Delivers precise, contextually relevant summaries for conversation transcripts. See [Model Benchmarks](#model-benchmarks) for latency and accuracy metrics.

### Cost-Effective

For Enterprise Tier customers, XO GPT eliminates commercial model usage costs. Example comparison (250 input tokens/conversation, 1,000 daily summaries, 120 tokens/summary):

| Model       | Input \$/MTok | Output \$/MTok | Input \$/Year | Output \$/Year | Total \$/Year |
| ----------- | ------------- | -------------- | ------------- | -------------- | ------------- |
| GPT-4 Turbo | \$30          | \$60           | \$2,738       | \$2,628        | \$5,366       |
| GPT-4       | \$10          | \$30           | \$913         | \$1,314        | \$2,227       |
| GPT-4o Mini | \$0.15        | \$0.60         | \$13.69       | \$26.28        | \$39.97       |

### Enhanced Security

No client or user data is used for model retraining.

**Guardrails:** Content moderation, behavioral guidelines, response oversight, input validation, and usage controls.

**AI Safety:** Ethical guidelines, bias monitoring, transparency, and continuous improvement.
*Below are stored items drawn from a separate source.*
Lemma vectored_only fuel mem b bufs off read r mem' b' :
  bm_inv mem -> Forall (fits 8) (fb_data b) -> Forall buf_ok bufs -> 0 <= off ->
  (read = false -> off + buf_total bufs <= Z.of_nat (length (fb_data b))) ->
  vectored host fuel mem b bufs off read = (r, mem', b') ->
  only (if read then covers bufs else fun _ => False) mem mem' /\
  disk_only (if read then fun _ => False else within off (buf_total bufs)) b b'.
Proof.
  revert mem b bufs off. induction fuel as [|fuel IH]; intros mem b bufs off Hm Hd Hb Ho Hw.
  { destruct bufs; cbn [vectored]; intros [= <- <- <-]; (split; [by apply only_refl|done]). }
  destruct bufs as [|b0 bufs0]; cbn [vectored]; [intros [= <- <- <-]; (split; [by apply only_refl|done])|].
  set (bufs := b0 :: bufs0) in *. clearbody bufs. clear b0 bufs0.
  pose proof (Forall_take _ IOV_MAX _ Hb) as Hc. pose proof (Forall_drop _ IOV_MAX _ Hb) as Hr.
  assert (Htot : buf_total bufs = buf_total (take IOV_MAX bufs) + buf_total (drop IOV_MAX bufs)).
  { by rewrite <- buf_total_app, take_drop. }
  pose proof (buf_total_nonneg _ Hc) as Hc0. pose proof (buf_total_nonneg _ Hr) as Hr0.
  assert (Hsubt : forall b, b ∈ take IOV_MAX bufs -> b ∈ bufs) by (intros x Hx; rewrite <- (take_drop IOV_MAX bufs); apply elem_of_app; by left).
  assert (Hsubd : forall b, b ∈ drop IOV_MAX bufs -> b ∈ bufs) by (intros x Hx; rewrite <- (take_drop IOV_MAX bufs); apply elem_of_app; by right).
  assert (Hskip : forall m1 b1, only (if read then covers bufs else fun _ => False) mem m1 ->
    disk_only (if read then fun _ => False else within off (buf_total bufs)) b b1 ->
    vectored host fuel m1 b1 (drop IOV_MAX bufs) (off + buf_total (take IOV_MAX bufs)) read = (r, mem', b') ->
    only (if read then covers bufs else fun _ => False) mem mem' /\ disk_only (if read then fun _ => False else within off (buf_total bufs)) b b').
  { intros m1 b1 Hm1 Hb1 Hv. pose proof Hb1 as (_ & _ & _ & _ & Hlen & Hfit & _).
    destruct (IH m1 b1 (drop IOV_MAX bufs) (off + buf_total (take IOV_MAX bufs)) (proj1 Hm1) Hfit Hr ltac:(lia)) as [H1 H2].
    - intros E. specialize (Hw E). rewrite Hlen. lia.
    - exact Hv.
    - split.
      + eapply only_trans; [exact Hm1|]. eapply only_weaken; [|exact H1]. destruct read; [|done]. intros x. by apply covers_sub.
      + eapply disk_only_trans; [exact Hb1|]. eapply disk_only_weaken; [|exact H2]. destruct read; [done|]. unfold within. intros x Hx. lia. }
  destruct (build_iov mem (take IOV_MAX bufs)) as [iov|] eqn:Ei; [|intros [= <- <- <-]; (split; [by apply only_refl|done])].
  destruct (build_iov_spec mem _ iov Hc Ei) as (Hi & Hit & Hic). destruct iov as [|v iov0].
  { intros Hv. apply (Hskip mem b); [by apply only_refl|done|]. change (iov_total []) with 0 in Hit. rewrite <- Hit, Z.add_0_r. exact Hv. }
  set (iov := v :: iov0) in *. clearbody iov.
  destruct (transfer host (S (Z.to_nat (iov_total iov))) mem b (take IOV_MAX bufs) iov 0 (iov_total iov) off read) as [[[rt off1] m1] b1] eqn:Et.
  destruct (transfer_only (S (Z.to_nat (iov_total iov))) mem b (take IOV_MAX bufs) iov 0 (iov_total iov) off read rt off1 m1 b1 Hm Hd Hi Hc Ho ltac:(lia) ltac:(lia)) as (H1 & H2 & H3).
  { intros E. specialize (Hw E). lia. }
  { exact Et. }
  assert (H1' : only (if read then covers bufs else fun _ => False) mem m1).
  { eapply only_weaken; [|exact H1]. destruct read; [|done]. intros x [Hx|Hx]; (eapply covers_sub; [exact Hsubt|]); [by apply Hic|done]. }
  assert (H2' : disk_only (if read then fun _ => False else within off (buf_total bufs)) b b1).
  { eapply disk_only_weaken; [|exact H2]. destruct read; [done|]. unfold within. intros x Hx. lia. }
  destruct rt as [[|]|e]; [intros [= <- <- <-]; done| |intros [= <- <- <-]; done].
  intros Hv. apply (Hskip m1 b1); [done|done|]. rewrite <- Hit. rewrite <- H3 by done. exact Hv.
Qed.

(** ** Where a request may write *)

Definition disk_ok (b : FileBackend) : Prop :=
  Forall (fits 8) (fb_data b) /\ 0 <= fb_bytes b <= Z.of_nat (length (fb_data b)) /\ fb_bytes b < 2 ^ 63 /\ fb_bytes b mod SECTOR = 0.

Lemma in_range_bound b sector len : disk_ok b -> 0 <= sector -> 0 <= len -> in_range b sector len = true -> 0 <= sector * SECTOR <= fb_bytes b.
Proof.
  intros (_ & Hb & _ & Hm) Hs Hl. unfold in_range, capacity, SECTOR in *. pose proof (Z.div_mod (fb_bytes b) 512 ltac:(lia)).
  destruct (Z.eqb_spec len 0).
  - intros Hle%Z.leb_le. lia.
  - destruct (checked_add 64 sector _) as [e|] eqn:E; [|done]. apply checked_add_Some in E as [-> _]. intros Hle%Z.leb_le.
    pose proof (Z.div_pos len 512 ltac:(lia) ltac:(lia)). destruct (0 <? len mod 512); lia.
Qed.

Lemma drop_empty_sub l b : b ∈ drop_empty l -> b ∈ l.
Proof.
  induction l as [|x l IH]; cbn [drop_empty]; [done|]. destruct (_ =? _); [|done]. intros H. right. auto.
Qed.

Lemma elem_of_rev {A} (l : list A) x : x ∈ rev l <-> x ∈ l.
Proof. rewrite !list_elem_of_In. symmetry. apply in_rev. Qed.

(** The data buffers are the writable ones less the status byte. *)
Lemma data_writable_elem c b :
  Forall buf_ok (c_writable c) -> b ∈ data_writable c ->
  buf_ok b /\ forall x, within (buf_addr b) (buf_len b) x -> covers (c_writable c) x.
Proof.
  intros Hc. unfold data_writable. destruct (rev (c_writable c)) as [|l rest] eqn:E; [by intros ?%not_elem_of_nil|].
  assert (Hin : forall y, y ∈ l :: rest -> y ∈ c_writable c) by (intros y Hy; apply elem_of_rev; by rewrite E).
  rewrite list.Forall_forall in Hc. intros Hb. apply elem_of_rev, drop_empty_sub, elem_of_cons in Hb as [->|Hb].
  - pose proof (Hc l (Hin l ltac:(by left))) as (H1 & H2 & H3). unfold fits in H2. destruct (Z.ltb_spec 0 (buf_len l)).
    + split; [unfold buf_ok, fits; cbn; lia|]. cbn. intros x Hx. exists l. split; [apply Hin; by left|]. unfold within in *. lia.
    + split; [done|]. intros x Hx. exists l. split; [apply Hin; by left|done].
  - split; [apply Hc, Hin; by right|]. intros x Hx. exists b. split; [apply Hin; by right|done].
Qed.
<Note> Performance, features, and language support may vary by implementation. Test thoroughly in your environment before production use. </Note>

***

## Use Cases

| Domain               | Use Case                                                                                          |
| -------------------- | ------------------------------------------------------------------------------------------------- |
| Healthcare           | Summarize patient inquiries about symptoms, medications, and follow-up instructions.              |
| Banking              | Summarize conversations about account issues, transaction disputes, or loan applications.         |
| E-commerce           | Summarize inquiries about product availability, order status, returns, and refunds.               |
| Insurance            | Summarize policyholder interactions about claims, policy updates, and coverage questions.         |
| IT Support           | Summarize troubleshooting steps, error reports, and resolutions for technical issues.             |
| Telecommunications   | Summarize complaints and service requests about network issues, billing errors, and plan changes. |
| Travel & Hospitality | Summarize queries about booking modifications, cancellations, and special requests.               |
| Retail               | Summarize interactions about store policies, promotions, and product exchanges.                   |
| Education            | Summarize inquiries about course enrollments, schedules, and academic records.                    |
| Utilities            | Summarize communications about service outages, bill inquiries, and usage reports.                |

***

## Sample Output

**Conversation:**

```
App: Hello! How can I help you today?
Customer: I need to check the status of my order.
App: Sure! Please provide your order reference number.
Customer: It's 12345-67890.
[Identity verified; order confirmed shipping within 48 hours]
Customer: Yes, I want to speak with an agent.
Agent: Hi, this is John from XYZ Support. How can I assist you today?
Customer: I wanted to confirm the shipping address on my order.
Agent: The address on file is 123 Elm Street, Springfield, IL.
Customer: That's correct. Thanks!
```

**Generated Summary:**

> The customer contacted support to check the status of their order. The AI Agent verified the customer's identity and informed them their order would ship within 48 hours. The customer then requested to speak with an agent to verify their shipping address. The agent confirmed the address on file was correct. The conversation ended with the customer satisfied.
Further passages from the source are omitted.